Problem to solve: Each record must be printed again exactly as it appears.

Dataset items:
Definition get_asset (self : AppManager) (path : string) (use_https_schema : bool) (random : nat → N)
    : outcome Error (Asset * (nat → N)) :=
  let path := request_path path in
  let '(asset_response, asset_path) := find_asset self path in
  let is_html := ends_with ".html" asset_path in
  match asset_response with
  | Some asset =>
      let '(final_data, csp_header, random) :=
        if is_html then apply_csp self asset_path asset use_https_schema random
        else (asset, None, random) in
      let mime_type := AssetProtocol.MimeType_parse final_data path in
      Ok (mk_asset final_data mime_type csp_header, random)
  | None => Err (AssetNotFound path)
  end.

(** ** The protocol of the application *)
Record Request := mk_request {
  uri : string;
  uri_path : string;
  https : bool;
}.

Record Response := mk_response {
  status : Z;
  response_headers : list (string * string);
  body : string;
}.

(** [builder.body(..)?] fails when one of the header values was refused. *)
Definition build (status : Z) (hs : list (string * string)) (body : string) : outcome Error Response :=
  if forallb (λ h, header_value_valid h.2) hs then Ok (mk_response status hs body) else Err InvalidHeader.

Reply to the exercise:
Definition get_asset (self : AppManager) (path : string) (use_https_schema : bool) (random : nat → N)
    : outcome Error (Asset * (nat → N)) :=
  let path := request_path path in
  let '(asset_response, asset_path) := find_asset self path in
  let is_html := ends_with ".html" asset_path in
  match asset_response with
  | Some asset =>
      let '(final_data, csp_header, random) :=
        if is_html then apply_csp self asset_path asset use_https_schema random
        else (asset, None, random) in
      let mime_type := AssetProtocol.MimeType_parse final_data path in
      Ok (mk_asset final_data mime_type csp_header, random)
  | None => Err (AssetNotFound path)
  end.

(** ** The protocol of the application *)
Record Request := mk_request {
  uri : string;
  uri_path : string;
  https : bool;
}.

Record Response := mk_response {
  status : Z;
  response_headers : list (string * string);
  body : string;
}.

(** [builder.body(..)?] fails when one of the header values was refused. *)
Definition build (status : Z) (hs : list (string * string)) (body : string) : outcome Error Response :=
  if forallb (λ h, header_value_valid h.2) hs then Ok (mk_response status hs body) else Err InvalidHeader.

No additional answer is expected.